Copa do Mundo – “Es Cecilia” (Costa Rica) – Por Wuldson Marcelo
Es Cecilia. Direção: Kattia González. País de Origem: Costa Rica, 2012.
Dois sentimentos atravessam os 22 minutos de Es Cecilia, da atriz, diretora e roteirista Kattia González: a necessidade de se encerrar um ciclo e a expectativa pelo futuro, porém incerto. Passado no início dos anos 1980, o curta-metragem acompanha Cecilia em seu novo apartamento, em San Jose, capital da Costa Rica, logo após o seu regresso da União Soviética.
Na maior parte de sua duração, Cecilia está sozinha, dedicando-se à atividade de desempacotar os objetos e ajeitar os móveis. Um misto de preocupação e contida felicidade são perceptíveis em seu rosto. A atuação da atriz, diretora, roteirista, editora e produtora Alexandra Latishev (que tem em seu currículo o curta-metragem Irene [2014]) é bastante convincente neste sentido, transmitindo a inquietação que cedo ou tarde se traduzirá em desabafo.
Logo no início, deparamo-nos com Cecilia a ensaiar um telefonema que, evidentemente, é fundamental para certificar a sua presença na maior cidade costa-riquenha e romper os laços com o passado, a sua ligação com um homem chamado Oleg. A mudança passa pelo que precisa confessar a ele. Com o telefone vermelho em mãos, ela pratica como começar a conversa – sem conseguir efetivamente realizar a chamada. Durante esses esboços, é uma Cecilia vacilante que retira o aparelho do gancho, deixa transparecer que ainda não consegue falar o que precisa.
Nestes momentos de hesitação, ela recebe um telefonema misterioso, em que uma mulher (a voz de Kattia González) pergunta em que pode ajudar Cecilia. O estranho oferecimento causa incredulidade e irritação em um primeiro momento. No entanto, em uma segunda oportunidade, até em tom desafio, Cecilia expõe sua solidão e o desejo por companhia, no que logo é atendida com a presença de visitantes.

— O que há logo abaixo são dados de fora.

(** Check_query_complexity accepts a query exactly when no term of it is
    negated, every term is exact unless wild cards are allowed, and no term is
    a substring search unless these are allowed too. *)
Theorem check_query_complexity_correct w s q :
  check_query_complexity w s (Some q) = true ↔
  ∃ t, query_tree q = Some t ∧
    Forall (λ t, is_negation (comp_type t) = false ∧
                 (w = true ∨ (search_type t = MKDB_BINARY_SEARCH ∧ comp_type t = MKDB_FULL_COMPARE)) ∧
                 (s = true ∨ search_type t = MKDB_BINARY_SEARCH)) (all_terms t).
Proof.
  unfold check_query_complexity. destruct (query_tree q) as [t|]; [|by split; [|intros (? & ? & _)]].
  rewrite (check_or_chain w s _ _ (le_n _)), forallb_forall.
  assert (∀ x, check_term w s x = true ↔ is_negation (comp_type x) = false ∧
    (w = true ∨ (search_type x = MKDB_BINARY_SEARCH ∧ comp_type x = MKDB_FULL_COMPARE)) ∧
    (s = true ∨ search_type x = MKDB_BINARY_SEARCH)) as Hx.
  { intros x. unfold check_term. destruct w, s, (search_type x), (comp_type x); cbn; naive_solver. }
  split.
  - intros H. exists t. split; [done|]. apply Forall_forall. intros x Hin. apply Hx, H. by apply list_elem_of_In.
  - intros (? & [= <-] & H) x Hin%list_elem_of_In. rewrite Forall_forall in H. by apply Hx, H.
Qed.

(** ** rebuild_query *)

(** the ids that the attributes of a term have in an area *)
Definition id_in (refs : list attribute_ref_struct) (name : option cstr) : option Z :=
  match name with
  | None => Some (-2)
  | Some n => option_map ar_global_id (find_global_attr_by_name refs n)
  end.
Definition shape (t : query_term) : option cstr * mkdb_search_type * mkdb_compare_type * cstr :=
  (qt_attribute_name t, search_type t, comp_type t, search_value t).

Lemma rebuild_and_ok refs n : ∀ t, (length (and_chain t) ≤ n)%nat →
  ((rebuild_and refs t).1 = true ↔ Forall (λ x, is_Some (id_in refs (qt_attribute_name x))) (and_chain t)) ∧
  (shape <$> and_chain (rebuild_and refs t).2) = (shape <$> and_chain t) ∧
  or_list (rebuild_and refs t).2 = or_list t ∧
  ((rebuild_and refs t).1 = true →
   Forall (λ x, id_in refs (qt_attribute_name x) = Some (qt_attribute_id x)) (and_chain (rebuild_and refs t).2)).
Proof.
  induction n as [|n IH]; intros [nm id st ct v al ol] Hn; [simpl in Hn; lia|].
  cbn [rebuild_and and_chain]. change (match nm with None => Some (-2) | Some n0 => _ end) with (id_in refs nm).
  destruct (id_in refs nm) as [id'|] eqn:Eid.
  2:{ rewrite Forall_cons. cbn. rewrite Eid. split_and!; [|done..]. split; [done|]. by intros [[] _]. }
  destruct al as [a|]; cbn [fst snd].
  - destruct (IH a) as (H1 & H2 & H3 & H4); [simpl in Hn; lia|].
    destruct (rebuild_and refs a) as [ok a'] eqn:Ea. cbn [fst snd and_chain or_list] in *. split_and!.
    + rewrite Forall_cons. cbn. rewrite Eid, H1. naive_solver.
    + rewrite !fmap_cons. cbn [shape qt_attribute_name search_type comp_type search_value]. by rewrite H2.
    + done.
    + intros E. constructor; [done|]. by apply H4.
  - split_and!; [|done|done|by repeat constructor]. rewrite Forall_singleton. cbn. rewrite Eid. by split.
Qed.

Lemma and_chain_with_or o t : ∃ l, and_chain t = t :: l ∧ and_chain (with_or o t) = with_or o t :: l.
Proof. destruct t as [nm id st ct v al ol]. by eexists. Qed.

Lemma all_terms_cons t :
  all_terms t = and_chain t ++ match or_list t with None => [] | Some o => all_terms o end.
Proof.
  destruct t as [nm id st ct v al [o|]]; unfold all_terms; cbn [or_chain or_list]; by rewrite bind_cons.
Qed.

Lemma rebuild_or_ok refs n : ∀ t, (length (or_chain t) ≤ n)%nat →
  ((rebuild_or refs t).1 = true ↔ Forall (λ x, is_Some (id_in refs (qt_attribute_name x))) (all_terms t)) ∧
  (shape <$> all_terms (rebuild_or refs t).2) = (shape <$> all_terms t) ∧
  ((rebuild_or refs t).1 = true →
   Forall (λ x, id_in refs (qt_attribute_name x) = Some (qt_attribute_id x)) (all_terms (rebuild_or refs t).2)).
Proof.
  induction n as [|n IH]; intros t Hn; [destruct t; simpl in Hn; lia|].
  destruct (rebuild_and_ok refs _ t (le_n _)) as (A1 & A2 & A3 & A4).
  assert (rebuild_or refs t = match or_list t with
    | Some o => if (rebuild_and refs t).1
                then ((rebuild_or refs o).1, with_or (Some (rebuild_or refs o).2) (rebuild_and refs t).2)
                else (false, (rebuild_and refs t).2)
    | None => rebuild_and refs t end) as ->.
  { destruct t as [nm id st ct v al [o|]]; cbn [rebuild_or or_list];
      destruct (rebuild_and refs _) as [ok t'], (rebuild_or refs o) as [ok2 o'] || destruct (rebuild_and refs _); done. }
  rewrite (all_terms_cons t), Forall_app, fmap_app.
  destruct (rebuild_and refs t) as [ok t'] eqn:Et. cbn [fst snd] in *.
  destruct (or_list t) as [o|] eqn:Eo.
  2:{ cbn [fst snd]. rewrite (all_terms_cons t'), A3, !app_nil_r. cbn [fmap list_fmap]. split_and!; [|by rewrite ?app_nil_r|done].
      rewrite A1, Forall_nil. tauto. }
  destruct (IH o) as (O1 & O2 & O3); [destruct t; cbn in Eo; subst; simpl in Hn; lia|].
  destruct ok; cbn [fst snd].
  - destruct (and_chain_with_or (Some (rebuild_or refs o).2) t') as (l & E1 & E2).
    rewrite (all_terms_cons (with_or _ _)), E2, fmap_app. cbn [with_or or_list].
    rewrite E1 in A2, A4. split_and!.
    + rewrite O1, <-A1. tauto.
    + rewrite O2. f_equal. rewrite <-A2. done.
    + intros Hok. apply Forall_app. split; [|by apply O3]. specialize (A4 eq_refl).
      apply Forall_cons in A4 as [H1 H2]. by constructor.
  - rewrite (all_terms_cons t'), A3, fmap_app. split_and!; [|by rewrite A2|done].
    split; [done|]. intros [H _]. by apply A1 in H.
Qed.

(** Rebuild_query changes only the attribute ids of a query.  It returns
    TRUE exactly when the area has every attribute that the query names, and
    then each term has the id of its attribute in that area, or -2 if it names
    none. *)
Theorem rebuild_query_correct aa q s t :
  aa_schema aa = Some s → attribute_ref_list s ≠ [] → query_tree q = Some t →
  let known x := is_Some (id_in (attribute_ref_list s) (qt_attribute_name x)) in
  ∃ ok t', rebuild_query aa q = (ok, with_tree (Some t') q) ∧
    (ok = true ↔ Forall known (all_terms t)) ∧
    (shape <$> all_terms t') = (shape <$> all_terms t) ∧
    (ok = true → Forall (λ x, id_in (attribute_ref_list s) (qt_attribute_name x) = Some (qt_attribute_id x))
                        (all_terms t')).
Proof.
  intros Hs Hr Ht known. unfold rebuild_query. rewrite Hs, Ht.
  destruct (rebuild_or_ok (attribute_ref_list s) _ t (le_n _)) as (H1 & H2 & H3).
  destruct (rebuild_or (attribute_ref_list s) t) as [ok t'] eqn:E. cbn [fst snd] in *.
  exists ok, t'. destruct (attribute_ref_list s); [done|]. by rewrite E.
Qed.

Cecilia recebe novamente o telefonema da voz misteriosa, assim que sua perturbação com o barulho dos vizinhos chega ao ápice. Um novo pedido dela é atendido por quem está do outro lado da linha. O que vem a seguir obriga Cecilia a confrontar sua angústia e encarar seus sentimentos.
O curta-metragem de Kattia González é falado em espanhol e russo. Na conversa imaginária de Cecilia com Oleg é o idioma da ex-república soviética que predomina. O retorno ao lar de Cecilia não apaga os lastros de seu passado em que pronunciar sua felicidade atual é uma forma de libertação.
A baixa intensidade da luz contribui para destacar tanto a assepsia – paredes brancas, os espaços de um lugar em construção – como o vermelho que surge em várias cenas, principalmente o telefone, o sofá e o cobertor. São os estados emocionais de Cecilia, na superfície, uma aparente felicidade (presente, mas interdita pelo não-dito) e em seu interior, a necessidade de pronunciar “esta é minha vida e não vou mais esperar”. Kattia González trabalha contrastes, em uma Cecilia que conserva o vermelho, cor preferida de Oleg, mas precisa dar o passo decisivo para a ruptura total com a sua vida no estrangeiro.
Es Cecilia afirma a dificuldade e a beleza dos recomeços.